----- Input data

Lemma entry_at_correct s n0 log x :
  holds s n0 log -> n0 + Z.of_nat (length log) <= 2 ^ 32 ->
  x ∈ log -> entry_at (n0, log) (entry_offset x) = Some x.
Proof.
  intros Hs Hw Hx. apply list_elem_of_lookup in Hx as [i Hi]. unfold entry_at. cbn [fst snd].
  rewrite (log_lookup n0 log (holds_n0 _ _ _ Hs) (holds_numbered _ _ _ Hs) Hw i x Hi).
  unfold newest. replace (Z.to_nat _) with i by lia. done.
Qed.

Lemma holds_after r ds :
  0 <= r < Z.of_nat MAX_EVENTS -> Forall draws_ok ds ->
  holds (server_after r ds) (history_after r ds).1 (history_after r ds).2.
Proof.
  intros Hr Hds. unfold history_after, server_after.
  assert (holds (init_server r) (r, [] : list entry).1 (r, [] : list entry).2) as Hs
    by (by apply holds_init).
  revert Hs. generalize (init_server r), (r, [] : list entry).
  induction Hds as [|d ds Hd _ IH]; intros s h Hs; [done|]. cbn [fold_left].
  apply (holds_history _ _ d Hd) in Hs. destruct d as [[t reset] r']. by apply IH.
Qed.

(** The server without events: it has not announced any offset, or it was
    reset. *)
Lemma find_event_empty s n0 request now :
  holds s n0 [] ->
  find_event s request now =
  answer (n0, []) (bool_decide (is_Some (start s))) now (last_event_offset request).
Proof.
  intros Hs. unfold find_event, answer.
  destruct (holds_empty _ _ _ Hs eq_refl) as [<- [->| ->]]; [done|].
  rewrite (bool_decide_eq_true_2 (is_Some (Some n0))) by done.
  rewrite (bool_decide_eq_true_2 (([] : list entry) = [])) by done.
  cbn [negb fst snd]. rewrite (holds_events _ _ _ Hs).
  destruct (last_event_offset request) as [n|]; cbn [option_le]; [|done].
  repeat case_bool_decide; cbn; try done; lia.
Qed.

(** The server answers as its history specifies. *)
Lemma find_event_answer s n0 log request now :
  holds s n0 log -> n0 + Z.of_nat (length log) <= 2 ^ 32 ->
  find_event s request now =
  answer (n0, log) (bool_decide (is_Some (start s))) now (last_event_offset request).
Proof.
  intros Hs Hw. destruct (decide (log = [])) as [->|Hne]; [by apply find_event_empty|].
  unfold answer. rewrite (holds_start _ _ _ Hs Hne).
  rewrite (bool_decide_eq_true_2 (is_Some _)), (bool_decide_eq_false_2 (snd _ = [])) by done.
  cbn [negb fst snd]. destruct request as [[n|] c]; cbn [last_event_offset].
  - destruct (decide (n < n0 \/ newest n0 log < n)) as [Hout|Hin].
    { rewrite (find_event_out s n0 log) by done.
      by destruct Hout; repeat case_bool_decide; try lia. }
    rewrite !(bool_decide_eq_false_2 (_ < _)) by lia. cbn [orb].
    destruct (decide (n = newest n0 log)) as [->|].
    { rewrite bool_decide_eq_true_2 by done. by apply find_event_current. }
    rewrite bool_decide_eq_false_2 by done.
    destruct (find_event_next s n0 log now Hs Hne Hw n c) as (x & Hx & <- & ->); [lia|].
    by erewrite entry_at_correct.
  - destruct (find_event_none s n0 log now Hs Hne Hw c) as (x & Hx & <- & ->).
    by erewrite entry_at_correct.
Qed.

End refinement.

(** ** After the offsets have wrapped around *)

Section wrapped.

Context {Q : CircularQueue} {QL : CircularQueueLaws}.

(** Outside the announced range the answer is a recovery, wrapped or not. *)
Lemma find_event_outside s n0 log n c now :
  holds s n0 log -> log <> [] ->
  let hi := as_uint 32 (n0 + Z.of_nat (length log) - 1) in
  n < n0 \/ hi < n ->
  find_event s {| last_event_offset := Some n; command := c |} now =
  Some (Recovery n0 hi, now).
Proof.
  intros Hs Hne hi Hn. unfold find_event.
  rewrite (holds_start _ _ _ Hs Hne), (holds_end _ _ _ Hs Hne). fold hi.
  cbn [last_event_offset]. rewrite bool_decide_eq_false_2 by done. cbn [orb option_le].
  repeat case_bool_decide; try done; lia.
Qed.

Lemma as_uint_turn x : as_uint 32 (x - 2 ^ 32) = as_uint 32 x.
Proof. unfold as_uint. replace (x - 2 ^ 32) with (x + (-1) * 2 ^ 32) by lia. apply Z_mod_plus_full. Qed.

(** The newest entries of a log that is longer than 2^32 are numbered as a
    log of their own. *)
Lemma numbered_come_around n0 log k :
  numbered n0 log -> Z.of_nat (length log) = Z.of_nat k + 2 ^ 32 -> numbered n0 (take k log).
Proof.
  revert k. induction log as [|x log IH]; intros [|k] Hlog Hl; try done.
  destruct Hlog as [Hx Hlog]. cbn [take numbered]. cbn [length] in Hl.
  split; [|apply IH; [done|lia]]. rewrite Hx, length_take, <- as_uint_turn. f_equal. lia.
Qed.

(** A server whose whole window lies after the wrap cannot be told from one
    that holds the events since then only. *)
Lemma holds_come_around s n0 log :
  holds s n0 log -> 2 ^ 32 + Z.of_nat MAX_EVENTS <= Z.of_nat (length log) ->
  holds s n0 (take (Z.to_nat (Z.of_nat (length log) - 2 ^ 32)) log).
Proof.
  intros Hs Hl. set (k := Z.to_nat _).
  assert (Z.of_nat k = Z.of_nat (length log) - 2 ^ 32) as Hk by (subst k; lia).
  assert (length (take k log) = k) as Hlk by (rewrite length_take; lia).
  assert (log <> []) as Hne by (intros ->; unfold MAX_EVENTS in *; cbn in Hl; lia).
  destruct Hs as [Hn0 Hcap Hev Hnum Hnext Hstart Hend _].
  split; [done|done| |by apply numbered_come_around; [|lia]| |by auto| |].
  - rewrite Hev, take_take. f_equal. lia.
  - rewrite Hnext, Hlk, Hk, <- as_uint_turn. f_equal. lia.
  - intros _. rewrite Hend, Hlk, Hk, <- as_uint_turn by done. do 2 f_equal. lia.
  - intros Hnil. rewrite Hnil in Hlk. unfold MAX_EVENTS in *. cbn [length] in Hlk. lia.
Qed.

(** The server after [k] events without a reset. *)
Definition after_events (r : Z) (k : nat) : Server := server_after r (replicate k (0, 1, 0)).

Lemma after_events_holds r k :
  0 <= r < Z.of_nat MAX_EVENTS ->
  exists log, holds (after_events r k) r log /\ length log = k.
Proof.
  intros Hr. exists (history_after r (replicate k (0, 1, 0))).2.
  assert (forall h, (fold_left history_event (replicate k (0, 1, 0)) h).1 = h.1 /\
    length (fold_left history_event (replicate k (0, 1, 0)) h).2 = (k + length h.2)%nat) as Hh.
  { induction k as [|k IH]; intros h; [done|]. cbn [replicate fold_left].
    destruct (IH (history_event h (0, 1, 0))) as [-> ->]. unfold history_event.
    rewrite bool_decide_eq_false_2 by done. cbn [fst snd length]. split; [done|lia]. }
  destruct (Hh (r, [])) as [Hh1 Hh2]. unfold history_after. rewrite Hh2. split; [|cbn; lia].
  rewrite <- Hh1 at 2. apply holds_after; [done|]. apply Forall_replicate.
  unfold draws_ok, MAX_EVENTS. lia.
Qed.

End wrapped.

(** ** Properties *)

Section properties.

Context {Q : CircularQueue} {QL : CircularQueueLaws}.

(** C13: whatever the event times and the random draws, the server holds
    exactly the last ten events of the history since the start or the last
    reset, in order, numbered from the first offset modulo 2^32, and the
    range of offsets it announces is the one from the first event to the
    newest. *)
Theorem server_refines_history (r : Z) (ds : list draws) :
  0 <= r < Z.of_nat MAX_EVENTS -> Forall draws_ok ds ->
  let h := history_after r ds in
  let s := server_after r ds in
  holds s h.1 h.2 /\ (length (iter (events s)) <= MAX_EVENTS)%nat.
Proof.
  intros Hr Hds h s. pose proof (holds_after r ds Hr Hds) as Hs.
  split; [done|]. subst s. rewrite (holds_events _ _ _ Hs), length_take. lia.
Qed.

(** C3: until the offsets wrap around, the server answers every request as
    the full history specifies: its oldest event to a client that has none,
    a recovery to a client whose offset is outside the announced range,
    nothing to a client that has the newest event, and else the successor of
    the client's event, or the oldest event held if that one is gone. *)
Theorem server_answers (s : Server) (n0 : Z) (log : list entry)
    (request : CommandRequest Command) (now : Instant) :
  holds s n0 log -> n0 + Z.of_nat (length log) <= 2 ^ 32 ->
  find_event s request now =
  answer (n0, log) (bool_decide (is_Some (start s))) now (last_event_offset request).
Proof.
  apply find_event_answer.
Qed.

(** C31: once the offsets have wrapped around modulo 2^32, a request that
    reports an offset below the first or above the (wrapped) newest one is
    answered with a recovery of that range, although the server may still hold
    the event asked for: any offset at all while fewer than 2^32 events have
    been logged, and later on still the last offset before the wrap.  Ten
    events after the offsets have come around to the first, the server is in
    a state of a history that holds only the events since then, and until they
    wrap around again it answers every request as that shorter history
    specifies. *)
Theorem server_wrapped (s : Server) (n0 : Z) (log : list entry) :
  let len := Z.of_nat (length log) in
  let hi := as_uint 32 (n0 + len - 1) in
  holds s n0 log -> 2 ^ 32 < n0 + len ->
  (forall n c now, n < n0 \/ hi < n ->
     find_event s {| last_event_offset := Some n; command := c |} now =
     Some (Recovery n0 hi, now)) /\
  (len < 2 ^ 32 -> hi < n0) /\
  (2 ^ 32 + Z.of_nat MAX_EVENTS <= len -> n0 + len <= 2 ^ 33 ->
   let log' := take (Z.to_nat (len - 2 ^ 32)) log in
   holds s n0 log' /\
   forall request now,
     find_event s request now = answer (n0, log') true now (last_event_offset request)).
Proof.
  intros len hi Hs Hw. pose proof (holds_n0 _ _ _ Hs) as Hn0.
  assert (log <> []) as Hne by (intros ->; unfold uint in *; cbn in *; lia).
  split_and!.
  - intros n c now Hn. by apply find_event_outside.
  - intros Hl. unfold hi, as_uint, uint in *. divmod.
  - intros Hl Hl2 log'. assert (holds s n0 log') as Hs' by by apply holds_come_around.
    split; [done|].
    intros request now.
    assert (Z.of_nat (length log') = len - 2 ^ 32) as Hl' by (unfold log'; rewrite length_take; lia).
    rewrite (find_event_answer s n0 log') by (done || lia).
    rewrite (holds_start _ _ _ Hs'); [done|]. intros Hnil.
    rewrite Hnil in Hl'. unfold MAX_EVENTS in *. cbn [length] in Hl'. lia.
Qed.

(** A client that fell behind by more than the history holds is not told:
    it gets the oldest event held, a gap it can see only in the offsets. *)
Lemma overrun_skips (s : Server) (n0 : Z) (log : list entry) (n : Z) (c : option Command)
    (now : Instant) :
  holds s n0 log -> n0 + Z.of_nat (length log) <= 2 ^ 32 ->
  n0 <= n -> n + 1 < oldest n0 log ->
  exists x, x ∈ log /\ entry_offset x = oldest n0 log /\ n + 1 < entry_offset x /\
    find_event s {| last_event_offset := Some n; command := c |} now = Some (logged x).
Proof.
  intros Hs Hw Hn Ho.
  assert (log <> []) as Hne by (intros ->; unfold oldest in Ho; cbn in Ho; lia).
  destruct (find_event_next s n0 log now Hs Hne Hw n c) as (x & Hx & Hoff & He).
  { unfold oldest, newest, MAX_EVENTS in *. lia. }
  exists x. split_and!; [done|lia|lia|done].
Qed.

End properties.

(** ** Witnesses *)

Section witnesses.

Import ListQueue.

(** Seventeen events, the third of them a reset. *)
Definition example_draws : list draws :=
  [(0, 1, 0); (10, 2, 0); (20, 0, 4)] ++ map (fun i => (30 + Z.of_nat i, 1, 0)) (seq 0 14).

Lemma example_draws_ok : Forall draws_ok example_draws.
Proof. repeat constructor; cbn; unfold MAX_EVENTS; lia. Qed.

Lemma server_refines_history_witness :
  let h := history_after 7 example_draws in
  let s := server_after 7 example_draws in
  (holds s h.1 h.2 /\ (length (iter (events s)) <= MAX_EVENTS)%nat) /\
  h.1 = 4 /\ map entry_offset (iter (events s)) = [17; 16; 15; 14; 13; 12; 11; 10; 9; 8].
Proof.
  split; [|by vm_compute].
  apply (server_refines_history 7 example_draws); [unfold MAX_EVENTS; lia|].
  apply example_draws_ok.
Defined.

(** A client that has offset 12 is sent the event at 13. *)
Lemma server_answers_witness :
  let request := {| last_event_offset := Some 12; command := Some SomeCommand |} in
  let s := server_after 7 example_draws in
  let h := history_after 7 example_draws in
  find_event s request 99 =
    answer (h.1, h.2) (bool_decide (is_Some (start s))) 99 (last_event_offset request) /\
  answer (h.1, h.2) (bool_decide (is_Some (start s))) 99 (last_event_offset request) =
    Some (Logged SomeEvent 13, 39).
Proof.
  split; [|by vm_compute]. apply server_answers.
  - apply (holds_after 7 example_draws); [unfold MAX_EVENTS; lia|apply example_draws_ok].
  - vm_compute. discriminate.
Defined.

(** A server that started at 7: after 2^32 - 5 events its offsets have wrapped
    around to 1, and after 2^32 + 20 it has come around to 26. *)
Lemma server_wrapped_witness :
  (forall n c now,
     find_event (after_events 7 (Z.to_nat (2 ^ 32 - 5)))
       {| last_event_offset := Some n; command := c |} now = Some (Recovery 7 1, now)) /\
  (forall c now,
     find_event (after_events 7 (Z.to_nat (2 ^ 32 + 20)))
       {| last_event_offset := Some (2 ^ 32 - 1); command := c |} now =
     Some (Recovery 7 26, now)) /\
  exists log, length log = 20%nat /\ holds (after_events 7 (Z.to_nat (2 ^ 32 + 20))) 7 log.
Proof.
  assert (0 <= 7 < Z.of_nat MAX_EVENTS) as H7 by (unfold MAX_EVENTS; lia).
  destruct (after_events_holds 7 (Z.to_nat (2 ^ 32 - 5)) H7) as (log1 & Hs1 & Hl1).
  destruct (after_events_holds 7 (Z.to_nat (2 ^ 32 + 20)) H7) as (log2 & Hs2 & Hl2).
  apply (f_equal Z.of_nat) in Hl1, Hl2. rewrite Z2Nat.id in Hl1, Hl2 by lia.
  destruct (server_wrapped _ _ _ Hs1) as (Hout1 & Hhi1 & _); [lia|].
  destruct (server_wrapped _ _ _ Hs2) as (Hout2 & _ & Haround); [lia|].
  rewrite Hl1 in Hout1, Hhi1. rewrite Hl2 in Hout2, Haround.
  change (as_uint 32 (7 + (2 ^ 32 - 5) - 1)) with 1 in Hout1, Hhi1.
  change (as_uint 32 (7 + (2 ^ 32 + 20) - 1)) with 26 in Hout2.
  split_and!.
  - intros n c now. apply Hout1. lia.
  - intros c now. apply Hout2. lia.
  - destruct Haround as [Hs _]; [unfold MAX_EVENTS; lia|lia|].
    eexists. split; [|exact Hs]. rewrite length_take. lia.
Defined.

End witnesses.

----------
----- Input data

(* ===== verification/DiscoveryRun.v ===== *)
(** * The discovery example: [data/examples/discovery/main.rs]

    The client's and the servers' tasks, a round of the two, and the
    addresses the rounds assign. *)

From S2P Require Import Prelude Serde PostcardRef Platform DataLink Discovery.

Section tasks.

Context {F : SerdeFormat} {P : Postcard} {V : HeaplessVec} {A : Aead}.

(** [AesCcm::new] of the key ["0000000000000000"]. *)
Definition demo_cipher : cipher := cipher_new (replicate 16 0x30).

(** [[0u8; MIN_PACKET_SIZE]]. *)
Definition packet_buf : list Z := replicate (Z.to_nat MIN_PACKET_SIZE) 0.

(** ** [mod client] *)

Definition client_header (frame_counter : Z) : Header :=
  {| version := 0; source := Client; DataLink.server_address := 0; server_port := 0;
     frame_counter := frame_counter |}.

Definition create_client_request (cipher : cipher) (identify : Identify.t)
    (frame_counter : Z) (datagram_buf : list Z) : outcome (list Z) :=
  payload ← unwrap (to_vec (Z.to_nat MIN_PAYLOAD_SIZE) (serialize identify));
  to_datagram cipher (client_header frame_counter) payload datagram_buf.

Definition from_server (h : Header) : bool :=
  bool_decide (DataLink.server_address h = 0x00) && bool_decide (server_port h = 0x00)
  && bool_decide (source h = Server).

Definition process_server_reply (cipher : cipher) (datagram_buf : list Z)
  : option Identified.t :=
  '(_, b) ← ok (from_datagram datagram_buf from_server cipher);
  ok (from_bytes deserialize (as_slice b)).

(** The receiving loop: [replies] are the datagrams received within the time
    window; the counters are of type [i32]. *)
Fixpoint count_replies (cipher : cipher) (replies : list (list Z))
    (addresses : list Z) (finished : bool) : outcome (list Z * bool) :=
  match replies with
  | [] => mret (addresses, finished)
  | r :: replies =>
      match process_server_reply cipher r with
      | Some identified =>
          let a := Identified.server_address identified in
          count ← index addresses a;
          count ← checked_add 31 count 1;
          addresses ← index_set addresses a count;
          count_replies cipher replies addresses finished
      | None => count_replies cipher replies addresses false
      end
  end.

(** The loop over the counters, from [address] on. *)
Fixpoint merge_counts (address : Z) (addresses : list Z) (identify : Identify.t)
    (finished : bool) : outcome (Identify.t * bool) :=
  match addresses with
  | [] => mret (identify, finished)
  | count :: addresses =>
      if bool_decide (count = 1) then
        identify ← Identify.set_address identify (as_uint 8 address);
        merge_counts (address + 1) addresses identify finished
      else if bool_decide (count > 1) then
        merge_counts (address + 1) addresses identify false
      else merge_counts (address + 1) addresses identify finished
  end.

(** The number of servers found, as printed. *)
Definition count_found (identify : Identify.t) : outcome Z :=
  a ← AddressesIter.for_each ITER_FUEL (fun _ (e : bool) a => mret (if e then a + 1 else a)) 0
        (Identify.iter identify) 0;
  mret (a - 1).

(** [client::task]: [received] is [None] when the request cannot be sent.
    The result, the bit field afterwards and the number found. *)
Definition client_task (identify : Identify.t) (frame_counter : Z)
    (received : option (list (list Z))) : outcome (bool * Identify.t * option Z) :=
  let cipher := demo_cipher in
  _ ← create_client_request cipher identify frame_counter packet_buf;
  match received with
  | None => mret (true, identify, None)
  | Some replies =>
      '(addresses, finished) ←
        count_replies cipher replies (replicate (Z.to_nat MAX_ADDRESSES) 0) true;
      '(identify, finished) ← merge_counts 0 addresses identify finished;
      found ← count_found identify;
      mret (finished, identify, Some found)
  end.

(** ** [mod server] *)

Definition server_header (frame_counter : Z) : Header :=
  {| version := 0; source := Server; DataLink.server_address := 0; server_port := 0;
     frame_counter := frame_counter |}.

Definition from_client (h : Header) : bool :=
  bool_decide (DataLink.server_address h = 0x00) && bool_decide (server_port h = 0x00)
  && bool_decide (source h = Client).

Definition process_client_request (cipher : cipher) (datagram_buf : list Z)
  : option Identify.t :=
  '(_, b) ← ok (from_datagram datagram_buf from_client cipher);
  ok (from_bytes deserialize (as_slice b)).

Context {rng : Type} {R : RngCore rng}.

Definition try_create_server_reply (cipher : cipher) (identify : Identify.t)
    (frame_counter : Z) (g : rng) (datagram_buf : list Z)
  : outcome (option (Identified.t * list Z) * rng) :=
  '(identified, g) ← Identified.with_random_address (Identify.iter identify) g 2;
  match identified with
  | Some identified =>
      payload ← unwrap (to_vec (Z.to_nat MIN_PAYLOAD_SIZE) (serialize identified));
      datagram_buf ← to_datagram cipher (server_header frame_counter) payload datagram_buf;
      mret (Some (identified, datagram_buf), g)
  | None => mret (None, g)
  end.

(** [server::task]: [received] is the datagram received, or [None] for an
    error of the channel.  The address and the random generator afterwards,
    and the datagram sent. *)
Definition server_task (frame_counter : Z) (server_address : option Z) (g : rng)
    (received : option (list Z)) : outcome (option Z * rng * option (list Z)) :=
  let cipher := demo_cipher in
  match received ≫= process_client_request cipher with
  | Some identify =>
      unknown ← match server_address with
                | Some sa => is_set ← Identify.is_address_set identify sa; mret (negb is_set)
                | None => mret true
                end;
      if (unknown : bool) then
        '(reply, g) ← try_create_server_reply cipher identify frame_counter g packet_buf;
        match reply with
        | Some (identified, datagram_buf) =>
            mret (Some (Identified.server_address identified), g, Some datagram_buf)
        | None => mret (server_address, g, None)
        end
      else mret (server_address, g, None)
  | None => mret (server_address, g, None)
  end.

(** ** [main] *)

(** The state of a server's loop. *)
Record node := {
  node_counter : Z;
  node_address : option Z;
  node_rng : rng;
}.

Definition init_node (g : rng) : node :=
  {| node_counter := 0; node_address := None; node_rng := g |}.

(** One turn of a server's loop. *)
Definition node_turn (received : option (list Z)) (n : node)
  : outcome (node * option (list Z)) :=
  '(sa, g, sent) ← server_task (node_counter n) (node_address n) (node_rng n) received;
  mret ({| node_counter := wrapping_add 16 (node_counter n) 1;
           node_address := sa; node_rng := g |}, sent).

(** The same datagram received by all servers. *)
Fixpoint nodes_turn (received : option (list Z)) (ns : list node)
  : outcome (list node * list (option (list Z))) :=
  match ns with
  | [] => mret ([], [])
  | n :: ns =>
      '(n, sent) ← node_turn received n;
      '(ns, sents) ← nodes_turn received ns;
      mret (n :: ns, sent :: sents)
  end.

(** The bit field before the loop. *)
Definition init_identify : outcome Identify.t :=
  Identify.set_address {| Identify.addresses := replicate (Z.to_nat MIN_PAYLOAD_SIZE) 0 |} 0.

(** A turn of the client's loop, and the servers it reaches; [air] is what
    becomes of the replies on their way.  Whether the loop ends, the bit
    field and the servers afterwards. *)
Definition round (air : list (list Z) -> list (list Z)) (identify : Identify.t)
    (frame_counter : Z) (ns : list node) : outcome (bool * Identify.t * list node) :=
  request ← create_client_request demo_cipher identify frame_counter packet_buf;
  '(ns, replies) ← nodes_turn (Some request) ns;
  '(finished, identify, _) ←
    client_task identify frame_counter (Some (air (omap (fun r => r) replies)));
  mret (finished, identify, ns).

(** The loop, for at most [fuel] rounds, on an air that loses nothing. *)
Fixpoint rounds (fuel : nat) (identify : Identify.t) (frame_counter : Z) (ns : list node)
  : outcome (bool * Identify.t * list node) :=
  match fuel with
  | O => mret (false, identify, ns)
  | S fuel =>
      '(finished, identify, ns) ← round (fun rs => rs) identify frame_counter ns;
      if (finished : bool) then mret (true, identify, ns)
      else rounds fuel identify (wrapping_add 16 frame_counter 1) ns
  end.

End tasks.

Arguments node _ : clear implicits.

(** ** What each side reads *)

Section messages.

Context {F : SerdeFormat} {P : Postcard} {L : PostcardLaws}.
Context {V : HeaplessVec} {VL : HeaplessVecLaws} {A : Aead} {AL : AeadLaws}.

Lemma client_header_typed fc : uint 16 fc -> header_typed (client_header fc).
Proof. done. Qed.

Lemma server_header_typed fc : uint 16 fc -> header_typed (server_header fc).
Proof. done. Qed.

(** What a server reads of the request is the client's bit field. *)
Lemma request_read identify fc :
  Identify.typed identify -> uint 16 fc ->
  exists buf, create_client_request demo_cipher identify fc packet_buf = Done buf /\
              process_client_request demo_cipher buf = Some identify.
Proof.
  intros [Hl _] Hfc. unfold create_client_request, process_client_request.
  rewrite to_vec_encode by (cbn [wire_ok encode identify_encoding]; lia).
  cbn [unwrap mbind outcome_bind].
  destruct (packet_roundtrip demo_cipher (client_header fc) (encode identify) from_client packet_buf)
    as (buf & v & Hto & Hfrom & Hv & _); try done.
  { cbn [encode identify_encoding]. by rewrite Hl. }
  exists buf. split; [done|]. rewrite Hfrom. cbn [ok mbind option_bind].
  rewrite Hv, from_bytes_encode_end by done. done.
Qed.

----------

**What is expected**
Could you transcribe the entries above word for word, from the line with "(holds s h.1" down to the line with "destruct (server_wrapped _ _ _ Hs1)", keeping both?

**Answer for the task**
  (holds s h.1 h.2 /\ (length (iter (events s)) <= MAX_EVENTS)%nat) /\
  h.1 = 4 /\ map entry_offset (iter (events s)) = [17; 16; 15; 14; 13; 12; 11; 10; 9; 8].
Proof.
  split; [|by vm_compute].
  apply (server_refines_history 7 example_draws); [unfold MAX_EVENTS; lia|].
  apply example_draws_ok.
Defined.

(** A client that has offset 12 is sent the event at 13. *)
Lemma server_answers_witness :
  let request := {| last_event_offset := Some 12; command := Some SomeCommand |} in
  let s := server_after 7 example_draws in
  let h := history_after 7 example_draws in
  find_event s request 99 =
    answer (h.1, h.2) (bool_decide (is_Some (start s))) 99 (last_event_offset request) /\
  answer (h.1, h.2) (bool_decide (is_Some (start s))) 99 (last_event_offset request) =
    Some (Logged SomeEvent 13, 39).
Proof.
  split; [|by vm_compute]. apply server_answers.
  - apply (holds_after 7 example_draws); [unfold MAX_EVENTS; lia|apply example_draws_ok].
  - vm_compute. discriminate.
Defined.

(** A server that started at 7: after 2^32 - 5 events its offsets have wrapped
    around to 1, and after 2^32 + 20 it has come around to 26. *)
Lemma server_wrapped_witness :
  (forall n c now,
     find_event (after_events 7 (Z.to_nat (2 ^ 32 - 5)))
       {| last_event_offset := Some n; command := c |} now = Some (Recovery 7 1, now)) /\
  (forall c now,
     find_event (after_events 7 (Z.to_nat (2 ^ 32 + 20)))
       {| last_event_offset := Some (2 ^ 32 - 1); command := c |} now =
     Some (Recovery 7 26, now)) /\
  exists log, length log = 20%nat /\ holds (after_events 7 (Z.to_nat (2 ^ 32 + 20))) 7 log.
Proof.
  assert (0 <= 7 < Z.of_nat MAX_EVENTS) as H7 by (unfold MAX_EVENTS; lia).
  destruct (after_events_holds 7 (Z.to_nat (2 ^ 32 - 5)) H7) as (log1 & Hs1 & Hl1).
  destruct (after_events_holds 7 (Z.to_nat (2 ^ 32 + 20)) H7) as (log2 & Hs2 & Hl2).
  apply (f_equal Z.of_nat) in Hl1, Hl2. rewrite Z2Nat.id in Hl1, Hl2 by lia.
  destruct (server_wrapped _ _ _ Hs1) as (Hout1 & Hhi1 & _); [lia|].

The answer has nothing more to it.